Thursday, December 11, 2008

ASIAN AMERICAN WOMEN ON THE BIG SCREEN

In my Asian American sex history class, we watched a film about Asian American women in films and how we're portrayed by the media. Early Hollywood films, Asian American women were perceived as lotus flowers or dragon ladies, but never both. Asian American women were submissive, weak, and meek or they were displayed as promiscuous, exotic, and dangerous. These perceptions have caused men outside of the Asian American community to think that this is how Asian American women act. Perceptions like these create thoughts that Asian American women can easily be used, mistreated, and manipulated into sex toys and women who would bend over backwards for their man. This mindset is dangerous to the Asian American woman because these thoughts can lead to different types of violence like rape. In all actuality, Asian American women are not just lotus flowers or dragon ladies, but a mixture of everything. The portrayal of Asian American women in film now is a bit different than before. Asian American women roles are more realistic to the common Asian American woman next door. There are roles that display Asian American women as submissive, promiscuous, exotic, and dangerous. The more degrading traits as weak and meek rarely occur. I think these roles have changed in order to relate to Asian American women of today, instead of some made up idea created years ago by American producers and directors. Nowadays we have actresses, celebrities, and models that portray Asian American women in a better light such as Lucy Lu, the Asian girl who played the female Wolverine in X-Men 2, Kimora Lee Simmons, Masuimi Max, Margaret Cho, and much more.

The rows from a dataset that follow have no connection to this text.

Lemma exec_rules k cs done todo :
  k !! (f, t) = Some (guard_table cs done) →
  Forall (λ e, e.1 ∈ (λ e, e.1.1) <$> base_chains ∧ is_Some (cs !! e.2.(counter))) todo →
  exec_all ((λ '(c, r), AddRule f t c r) <$> todo) k = Some (<[(f, t) := guard_table cs (done ++ todo)]> k).
Proof.
  revert k done. induction todo as [|[c r] todo IH]; intros k done Hk Hf.
  { cbn. by rewrite app_nil_r, insert_id. }
  apply Forall_cons in Hf as [[Hc Hr] Hf]. cbn [fst snd] in Hc, Hr.
  cbn [fmap list_fmap exec_all exec]. rewrite Hk. cbn [counters guard_table].
  assert (Hw : with_chain (guard_table cs done) c (add_to r) = guard_table cs (done ++ [(c, r)])).
  { unfold with_chain, guard_table. cbn [counters chains]. f_equal. rewrite <-list_fmap_compose.
    apply list_fmap_ext. intros _ e _. unfold compose, chain_with. cbn [fst snd]. rewrite filter_app, fmap_app.
    case_bool_decide as He; unfold add_to; cbn [hook priority rules].
    - subst c. by rewrite filter_cons_True.
    - rewrite filter_cons_False by (intros H; apply He; symmetry; exact H). cbn. by rewrite app_nil_r. }
  rewrite (bool_decide_eq_true_2 (is_Some (chain_of _ _))), bool_decide_eq_true_2; [|done|].
  - cbn [andb mbind option_bind]. rewrite Hw. rewrite (IH _ (done ++ [(c, r)])); [|apply lookup_insert_eq|done].
    by rewrite insert_insert_eq, <-app_assoc.
  - clear -Hc. unfold base_chains in Hc. cbn in Hc. rewrite !elem_of_cons in Hc.
    destruct Hc as [->|[->|[->|[]%elem_of_nil]]]; eexists; reflexivity.
Qed.

End Executing.

Lemma declared_has names cs c : c ∈ names → is_Some (declared names cs !! c).
Proof.
  intros Hc. unfold declared. apply lookup_union_is_Some. right.
  induction names as [|d names IH]; [by apply elem_of_nil in Hc|]. cbn [fmap list_fmap list_to_map foldr].
  destruct (decide (d = c)) as [->|Hne]; [rewrite lookup_insert_eq; by eexists|].
  rewrite lookup_insert_ne by done. apply IH. by apply elem_of_cons in Hc as [->|].
Qed.

(** Rules of the base chains, counted by the declared counters. *)
Definition placed (names : list string) (rs : list (string * Rule)) : Prop :=
  Forall (λ e, e.1 ∈ (λ e, e.1.1) <$> base_chains ∧ e.2.(counter) ∈ names) rs.

Lemma exec_family m f names rs k cs chs :
  k !! (f, m.(rm_table)) = Some {| counters := cs; chains := chs |} → chs = [] ∨ chs = chains (guard_table ∅ []) →
  placed names rs →
  exec_all (family_statements m f names rs) k = Some (<[(f, m.(rm_table)) := guard_table (declared names cs) rs]> k).
Proof.
  intros Hk Hchs Hrs. unfold family_statements. cbn [exec_all exec]. rewrite Hk. cbn [mbind option_bind].
  rewrite exec_all_app, (exec_counters _ _ _ _ _ _ Hk). cbn [mbind option_bind].
  rewrite exec_all_app, (exec_chains _ _ _ _ _ (lookup_insert_eq _ _ _) Hchs). cbn [mbind option_bind].
  rewrite (exec_rules _ _ _ _ [] _ (lookup_insert_eq _ _ _)), !insert_insert_eq; [done|].
  eapply Forall_impl; [exact Hrs|]. intros e [? ?]. split; [done|]. by apply declared_has.
Qed.

Lemma rules4_placed m : placed counters4 (rules4 m).
Proof.
  assert (Hin : ∀ (c n : string) r, c ∈ ["input"; "forward"; "forward_to_guest"]%string → r.(counter) = n → n ∈ counters4 →
     (c, r).1 ∈ (λ e : string * Hook * Z, e.1.1) <$> base_chains ∧ (c, r).2.(counter) ∈ counters4).
  { intros c n r Hc <- Hn. by split. }
  unfold placed, rules4. apply Forall_app_2; [|apply Forall_app_2].
  - apply Forall_fmap. unfold permit_rules.
    apply Forall_app_2; (case_match; [|constructor]); repeat apply Forall_cons_2; try apply Forall_nil_2;
      (eapply Hin; [|reflexivity|]; unfold counters4; cbn; set_solver).
  - apply Forall_forall. intros e (r & He & _)%list_elem_of_bind. rewrite !elem_of_cons in He.
    destruct He as [->|[->|[]%elem_of_nil]]; (eapply Hin; [|reflexivity|]; unfold counters4; cbn; set_solver).
  - repeat apply Forall_cons_2; try apply Forall_nil_2; (eapply Hin; [|reflexivity|]; unfold counters4; cbn; set_solver).
Qed.

Lemma rules6_placed m : placed [COUNTER_IPV6] (rules6 m).
Proof. repeat apply Forall_cons_2; try apply Forall_nil_2; split; cbn; set_solver. Qed.

Definition counters_for (f : Family) : list string := match f with Ip => counters4 | Ip6 => [COUNTER_IPV6] end.

(** The two tables of an attachment under the model [m], over the counts of [k]. *)
Definition installed (m : RuleModel) (k : Kernel) : Kernel :=
  <[(Ip6, m.(rm_table)) := guard_table (declared [COUNTER_IPV6] (kept k Ip6 m.(rm_table))) (rules6 m)]>
    (<[(Ip, m.(rm_table)) := guard_table (declared counters4 (kept k Ip m.(rm_table))) (rules4 m)]> k).

Lemma replacement_installs m k :
  owned k Ip m.(rm_table) → owned k Ip6 m.(rm_table) → exec_all (replacement m) k = Some (installed m k).
Proof.
  intros H4 H6. unfold replacement, creation.
  change ([?a; ?b; ?c; ?d] ++ ?rest) with ([a; b] ++ [c; d] ++ rest).
  rewrite exec_all_app. destruct (exec_add_flush _ _ _ H4) as (ch4 & -> & Hch4). cbn [mbind option_bind].
  rewrite exec_all_app. set (k1 := <[_ := _]> k).
  assert (Hk1 : k1 !! (Ip6, m.(rm_table)) = k !! (Ip6, m.(rm_table))) by (by apply lookup_insert_ne).
  destruct (exec_add_flush Ip6 m.(rm_table) k1) as (ch6 & -> & Hch6).
  { unfold owned. by rewrite Hk1. }
  cbn [mbind option_bind]. unfold kept at 1. rewrite Hk1. fold (kept k Ip6 m.(rm_table)).
  rewrite exec_all_app, (exec_family _ _ _ _ _ (kept k Ip m.(rm_table)) ch4); [|subst k1|done|apply rules4_placed].
  - cbn [mbind option_bind]. rewrite (exec_family _ _ _ _ _ (kept k Ip6 m.(rm_table)) ch6); [|subst k1|done|apply rules6_placed].
    + subst k1. unfold installed. f_equal. apply map_eq. intros i.
      destruct (decide (i = (Ip6, m.(rm_table)))) as [->|]; [by rewrite !lookup_insert_eq|].
      rewrite !(lookup_insert_ne _ (Ip6, _) i) by done.
      destruct (decide (i = (Ip, m.(rm_table)))) as [->|]; [by rewrite !lookup_insert_eq|].
      rewrite !(lookup_insert_ne _ _ i) by done. done.
    + rewrite lookup_insert_ne by done. apply lookup_insert_eq.
  - rewrite lookup_insert_ne by done. apply lookup_insert_eq.
Qed.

Besides the overall portrayal of Asian American women in cinema, the issue of interracial relationships occurred. In the film we watched in class, it displayed Caucasian women playing Asian American roles due to the fact that interracial relationships were not allowed. This was interesting to me because the overall perception of Asian American women by ethnicities outside of the Asian community brought out generalizations and stereotypes of Asian Americans. Hollywood felt that chinky eyes and a submissive weak or dangerous personality fully represented an Asian American woman. To some extent, that was more offensive than giving an Asian American woman a stereotypical role because I felt the average Asian American woman was being mocked and misunderstood by the media and different films were giving the message to its viewers that these representations were okay and valid. If it was not for the film "Walk Like a Dragon", the idea of interracial relationships would still be unaccepted.